Selon sa théorie, Judith refuse délibérément de cuisiner correctement. Il glose assez longuement les habitudes alimentaires, déplorables d’après lui, de Lucien et Laure en me rapportant une conversation qu’il aurait eue avec Lucien. (Je me revois cheminant avec Judith depuis Marmottan à la recherche d’un restaurant en octobre 2015 alors que nous revenions de l’exposition Villa Flora : les temps enchantés —, elle me disant que, si elle savait faire à manger, elle serait gourmande en diable, et qu’il ne fallait pas qu’elle s’y risque. Je m’amuse de la confrontation de ces deux versions d’un même fait — Judith ne sait pas cuisiner, mais elle a pu déjà me prouver le contraire —, tandis que cette vision d’une incapacité sciemment entretenue par réflexe féministe, quoique plausible, ne me convainc tout de même pas absolument…)
Nous parlons même de politique, réussissant à nous accorder sur ce dernier point, non sans que je songe que Judith a dû lui rapporter nos échanges en avril dernier, car il y va sans ambages, comme si ce dernier point d’accord était aussi évident que les autres…
N*** n’a pas répondu à mes appels téléphoniques (d’hier et d’aujourd’hui).

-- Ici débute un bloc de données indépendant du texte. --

(** The body of [create_invite]'s transaction; it also returns the raw token,
    which Python leaves in a local variable. *)
Definition _create_invite (organisation_id actor_user_id : UUID) (role : MembershipRole.t)
    (email : string) (audit_context : AuditContext.t)
    (business_rate_limiter : option BusinessRateLimiter) : M Db (Invite.t * string) :=
  raise_if (bool_decide (role = MembershipRole.OWNER))
    (ForbiddenError "Owner role cannot be assigned via invite") ;;
  actor_membership ← _get_actor_membership organisation_id actor_user_id;
  raise_if (negb (bool_decide
      (Membership.role actor_membership ∈ [MembershipRole.OWNER; MembershipRole.ADMIN])))
    (ForbiddenError "You are not allowed to invite users") ;;
  raise_if (bool_decide (Membership.role actor_membership = MembershipRole.ADMIN)
            && bool_decide (role = MembershipRole.ADMIN))
    (ForbiddenError "Admin cannot assign admin role") ;;
  let normalized_email := Text.lower (Text.strip email) in
  pending ← InviteRepository.get_pending_invite_by_email organisation_id normalized_email;
  raise_if (negb (is_None pending))
    (ConflictError "Pending invite already exists for this email") ;;
  _run_business_rate_limiter business_rate_limiter ;;
  token ← new_token;
  n ← now;
  let expires_at := n + DEFAULT_INVITE_TTL in
  invite ← except_integrity
    (InviteRepository.create_invite normalized_email organisation_id role
       (_token_hash token) (Some expires_at))
    (raise (ConflictError "Pending invite already exists for this email"));
  AuditEventService.record_event audit_context AuditCategory.TENANT
    AuditAction.INVITE_CREATED AuditTargetType.INVITE (Some (Invite.id invite)) None
    (Some (JObj [("organisation_id", JStr (Uuid.str organisation_id));
                 ("invite_role", JStr (MembershipRole.value (Invite.role invite)))])) None ;;
  encrypted ← encrypt_token token;
  OutboxService.publish_event (OutboxEventType.value OutboxEventType.INVITE_CREATED) "invite"
    (Invite.id invite) (delivery_payload invite organisation_id encrypted "created") ;;
  mret (invite, token).

Definition create_invite (organisation_id actor_user_id : UUID) (role : MembershipRole.t)
    (email : string) (audit_context : AuditContext.t)
    (business_rate_limiter : option BusinessRateLimiter) : M Db Invite.t :=
  _ensure_audit_actor_matches actor_user_id audit_context ;;
  r ← begin (_create_invite organisation_id actor_user_id role email audit_context
    business_rate_limiter);
  mret r.1.

Definition _accept_invite (token_hash : string) (identity : identity_t) : M Db Membership.t :=
  at_time ← now;
  invite ← InviteRepository.accept_pending_invite_by_token_hash token_hash at_time;
  match invite with
  | None =>
      InviteRepository.mark_pending_invite_expired_by_token_hash token_hash at_time ;;
      _raise_invalid_invite_token
  | Some invite =>
      raise_if
        match AuthenticatedPrincipal.email identity with
        | None => true
        | Some e => negb (String.eqb (Text.lower (Invite.email invite)) (Text.lower e))
        end
        (ForbiddenError "Invite email does not match authenticated user") ;;
      Guards.ensure_email_verified identity ;;
      user ← UserService.get_or_create_current_user identity;
      UserService.ensure_user_is_active user ;;
      organisation ← OrganisationService.get_organisation (Invite.organisation_id invite);
      Guards.ensure_organisation_active organisation ;;
      MembershipService.create_membership (User.id user) (Invite.organisation_id invite)
        (Invite.role invite)
  end.

(** [async with (session.begin() if not session.in_transaction() else _NoopContext())]
    is [join_or_begin]. *)
Definition accept_invite (token : string) (identity : identity_t) : M Db Membership.t :=
  let token_hash := _token_hash token in
  join_or_begin (_accept_invite token_hash identity).

Definition _revoke_invite (organisation_id invite_id actor_user_id : UUID)
    (audit_context : AuditContext.t) (reason : option string) : M Db unit :=
  actor ← _get_actor_membership organisation_id actor_user_id;
  invite ← InviteRepository.get_invite_for_organisation invite_id organisation_id;
  invite ← or_raise invite (NotFoundError "Invite not found");
  raise_if (negb (bool_decide (Invite.status invite = InviteStatus.PENDING)))
    (ConflictError "Only pending invite can be revoked") ;;
  raise_if (bool_decide (Membership.role actor = MembershipRole.MEMBER))
    (ForbiddenError "You are not allowed to revoke invites") ;;
  raise_if (bool_decide (Membership.role actor = MembershipRole.ADMIN)
            && bool_decide (Invite.role invite = MembershipRole.ADMIN))
    (ForbiddenError "Admin can revoke member invites only") ;;
  let previous_status := Invite.status invite in
  at_time ← now;
  updated ← InviteRepository.revoke_pending_invite (Invite.id invite) organisation_id
    actor_user_id at_time;
  raise_if (is_None updated) (ConflictError "Only pending invite can be revoked") ;;
  AuditEventService.record_event audit_context AuditCategory.TENANT
    AuditAction.INVITE_REVOKED AuditTargetType.INVITE (Some (Invite.id invite)) reason
    (Some (JObj [("organisation_id", JStr (Uuid.str organisation_id));
                 ("invite_role", JStr (MembershipRole.value (Invite.role invite)));
                 ("invite_status_before", JStr (InviteStatus.value previous_status))])) None ;;
  mret tt.

Definition revoke_invite (organisation_id invite_id actor_user_id : UUID)
    (audit_context : AuditContext.t) (reason : option string) : M Db unit :=
  _ensure_audit_actor_matches actor_user_id audit_context ;;
  join_or_begin (_revoke_invite organisation_id invite_id actor_user_id audit_context reason).

Definition _mark_pending_invite_expired_by_id (invite : Invite.t) (organisation_id : UUID)
    (at_time : datetime) : M Db (option Invite.t) :=
  InviteRepository.mark_pending_invite_expired_by_id (Invite.id invite) organisation_id at_time.

(** Instants are UTC, so [_normalize_utc] is the identity. *)
Definition _is_expired_at (expires_at : option datetime) (at_time : datetime) : bool :=
  match expires_at with None => false | Some e => e <=? at_time end.

(** The three places of [resend_invite] that expire the invite and refuse. *)
Definition refuse_expired (invite : Invite.t) (organisation_id : UUID) (at_time : datetime)
    {A} : M Db A :=
  expired ← _mark_pending_invite_expired_by_id invite organisation_id at_time;
  raise (if is_None expired then ConflictError "Only pending invite can be resent"
         else ConflictError "Invite has expired").

Definition _resend_invite (organisation_id invite_id actor_user_id : UUID)
    (audit_context : AuditContext.t) (business_rate_limiter : option BusinessRateLimiter)
    : M Db (Invite.t * string) :=
  actor ← _get_actor_membership organisation_id actor_user_id;
  invite ← InviteRepository.get_invite_for_organisation invite_id organisation_id;
  invite ← or_raise invite (NotFoundError "Invite not found");
  raise_if (negb (bool_decide (Invite.status invite = InviteStatus.PENDING)))
    (ConflictError "Only pending invite can be resent") ;;
  raise_if (bool_decide (Membership.role actor = MembershipRole.MEMBER))
    (ForbiddenError "You are not allowed to resend invites") ;;
  raise_if (bool_decide (Membership.role actor = MembershipRole.ADMIN)
            && bool_decide (Invite.role invite = MembershipRole.ADMIN))
    (ForbiddenError "Admin can resend member invites only") ;;
  n ← now;
  (if _is_expired_at (Invite.expires_at invite) n
   then refuse_expired invite organisation_id n else mret tt) ;;
  _run_business_rate_limiter business_rate_limiter ;;
  n ← now;
  (if _is_expired_at (Invite.expires_at invite) n
   then refuse_expired invite organisation_id n else mret tt) ;;
  token ← new_token;
  let token_hash := _token_hash token in
  let expires_at := n + DEFAULT_INVITE_TTL in
  rotated ← InviteRepository.rotate_pending_invite_token (Invite.id invite) organisation_id
    token_hash expires_at n;
  match rotated with
  | None => retry_now ← now; refuse_expired invite organisation_id retry_now
  | Some rotated =>
      AuditEventService.record_event audit_context AuditCategory.TENANT
        AuditAction.INVITE_RESENT AuditTargetType.INVITE (Some (Invite.id rotated)) None
        (Some (JObj [("organisation_id", JStr (Uuid.str organisation_id));
                     ("invite_role", JStr (MembershipRole.value (Invite.role rotated)))])) None ;;
      encrypted ← encrypt_token token;
      OutboxService.publish_event (OutboxEventType.value OutboxEventType.INVITE_RESEND) "invite"
        (Invite.id rotated) (delivery_payload rotated organisation_id encrypted "resent") ;;
      mret (rotated, token)
  end.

Finalement, je reçois un SMS : il n’a pas envie de sortir, ni « de voir du monde ces jours-ci ».
Je n’en suis pas étonné, eu égard à ce qu’il m’avait dit d’amis plus proches que moi les fois dernières. J’aime d’ailleurs autant qu’il en aille ainsi, plutôt que de subir sa mauvaise humeur, comme lorsque j’étais rentré de Lille.
Je me trouve tout de même désemparé.
Après-midi
Est-ce pour cette raison que je fais les magasins ?

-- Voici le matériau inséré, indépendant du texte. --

(* ===== verification/OutboxWorker.v ===== *)
(** Delivery of invite events: [outbox/schemas/payloads.py] and
    [outbox/workers.py]. *)
From S2P Require Import Prelude Errors Session Schema Tables Outbox Invites.

(** [outbox/schemas/payloads.py], [InviteOutboxPayload] *)
Module InviteOutboxPayload.
Record t := mk {
  invite_id : UUID;
  organisation_id : option UUID;
  email : option string;
  encrypted_raw_token : string;
  purpose : option string;
  role : option MembershipRole.t;
}.
End InviteOutboxPayload.

(** What the worker uses and does not define: pydantic's validation of the
    payload's field types, the setting that enables delivery, and the delivery
    of a token by the configured sink. [Crypto] stands for [OutboxPayloadCrypto] with the
    key that is configured: [from_settings], which raises [ValueError] without one, is
    modelled in [InviteDelivery.v], and accepted settings that enable delivery have a key
    ([outbox_key_configured]). *)
Class Delivery := {
  validate_fields : json -> option InviteOutboxPayload.t;
  invite_delivery_enabled : bool;
  deliver : nat -> Invite.t -> string -> result unit;
}.

Module OutboxWorker.
Section Worker.
Context `{Env} `{Crypto} `{Delivery}.

(** [None] where Python raises a validation error. *)
Definition parse_invite_outbox_payload (payload : json) : option InviteOutboxPayload.t :=
  p ← validate_fields payload;
  if Text.is_empty (Text.strip (InviteOutboxPayload.encrypted_raw_token p)) then None else Some p.

(** The action and context [_get_claimed_event_context] returns; every action but
    [Skip] carries the delivery claim token, [Retry] the reason. *)
Inductive Action :=
  | Skip
  | MarkProcessed (delivery_claim_token : string)
  | Retry (delivery_claim_token reason : string)
  | Deliver (delivery_claim_token raw_token : string) (invite : Invite.t).

Definition _claimed_event_context (event_id : UUID) (delivery_claim_token : string)
    : M Db Action :=
  event ← OutboxEventRepository.claim_processing_event_for_delivery event_id
    delivery_claim_token;
  match event with
  | None => mret Skip
  | Some event =>
      if bool_decide (OutboxEvent.status event ∈ [OutboxStatus.PROCESSED; OutboxStatus.FAILED])
      then mret Skip else
      if negb (OutboxEventRepository.is_invite_event event)
      then mret (MarkProcessed delivery_claim_token) else
      match parse_invite_outbox_payload (OutboxEvent.payload_json event) with
      | None => mret (Retry delivery_claim_token "malformed_outbox_payload")
      | Some payload =>
          invite ← select_one_or_none (fun i =>
            bool_decide (Invite.id i = InviteOutboxPayload.invite_id payload));
          match invite with
          | None => mret (Retry delivery_claim_token "invite_not_found")
          | Some invite =>
              if negb (bool_decide (Invite.status invite = InviteStatus.PENDING))
              then mret (MarkProcessed delivery_claim_token) else
              n ← now;
              expired_invite ← InviteRepository.mark_pending_invite_expired_by_id
                (Invite.id invite) (Invite.organisation_id invite) n;
              if negb (is_None expired_invite)
              then mret (MarkProcessed delivery_claim_token) else
              if negb invite_delivery_enabled
              then mret (MarkProcessed delivery_claim_token) else
              match fernet_decrypt (InviteOutboxPayload.encrypted_raw_token payload) with
              | None => mret (Retry delivery_claim_token "outbox_payload_decryption_failed")
              | Some raw_token =>
                  let token_hash := sha256_hexdigest raw_token in
                  if negb (String.eqb token_hash (Invite.token_hash invite))
                  then mret (Retry delivery_claim_token "token_hash_mismatch")
                  else mret (Deliver delivery_claim_token raw_token invite)
              end
          end
      end
  end.

Definition _get_claimed_event_context (event_id : UUID) : M Db Action :=
  delivery_claim_token ← new_token;
  begin (_claimed_event_context event_id delivery_claim_token).

(** [success=True] is [None]; [success=False, error=e] is [Some e]. *)
Definition _apply_result (event_id : UUID) (delivery_claim_token : string)
    (error : option string) : M Db unit :=
  begin (
    event ← OutboxEventRepository.get_delivery_claimed_event event_id delivery_claim_token;
    match event, error with
    | None, _ => mret tt
    | Some event, None => OutboxEventRepository.mark_processed event
    | Some event, Some error => OutboxEventRepository.mark_failed_attempt event error
    end).

Definition _process_outbox_event (event_id : UUID) : M Db unit :=
  action ← _get_claimed_event_context event_id;
  match action with
  | Skip => mret tt
  | MarkProcessed claim_token => _apply_result event_id claim_token None
  | Retry claim_token reason => _apply_result event_id claim_token (Some reason)
  | Deliver claim_token raw_token invite =>
      delivered ← try_except
        (await_external (fun n => deliver n invite raw_token) ;; mret None)
        (fun exc => mret (Some ("delivery_failed:" ++ Dispatcher.type_name exc)%string));
      _apply_result event_id claim_token delivered
  end.

End Worker.
End OutboxWorker.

Je m’achète trois pantalons : l’un, très cher ; les deux autres, presque donnés (l’un identique à l’autre, puisque le second ne coûte que cinq euros !)
J’avais besoin de pantalons, de toute façon.
Tomaž m’a répondu :
Hello Romain,
greetings from Ljubljana, my plane was 1h late so I almost missed my transport for Ljubljana but luckily they have waited for me. So all was good.
Feeling a bit dizzy and tired today and it's also very hot but it feels nice to be back home:)
Indeed it was a pleasure and also your English was improving every day!
Enjoy Paris and stay in touch,
Tomaž
Son anglais est vraiment de l’anglais — quand le mien n’est qu’un calque (littéraire et besogneux) du français !
(Plaisir, cependant, de parfois saisir quelques tours idiomatisques, que j’aurais eu plaisir à réemployer. Je n’ai jamais tant parlé durant un séjour à l’étranger, depuis fort longtemps, que lors ces jours passés à Londres. Une raison d’ailleurs pour laquelle j’aimerais y revenir. — Mais ce sera sans Tomaž malheureusement.)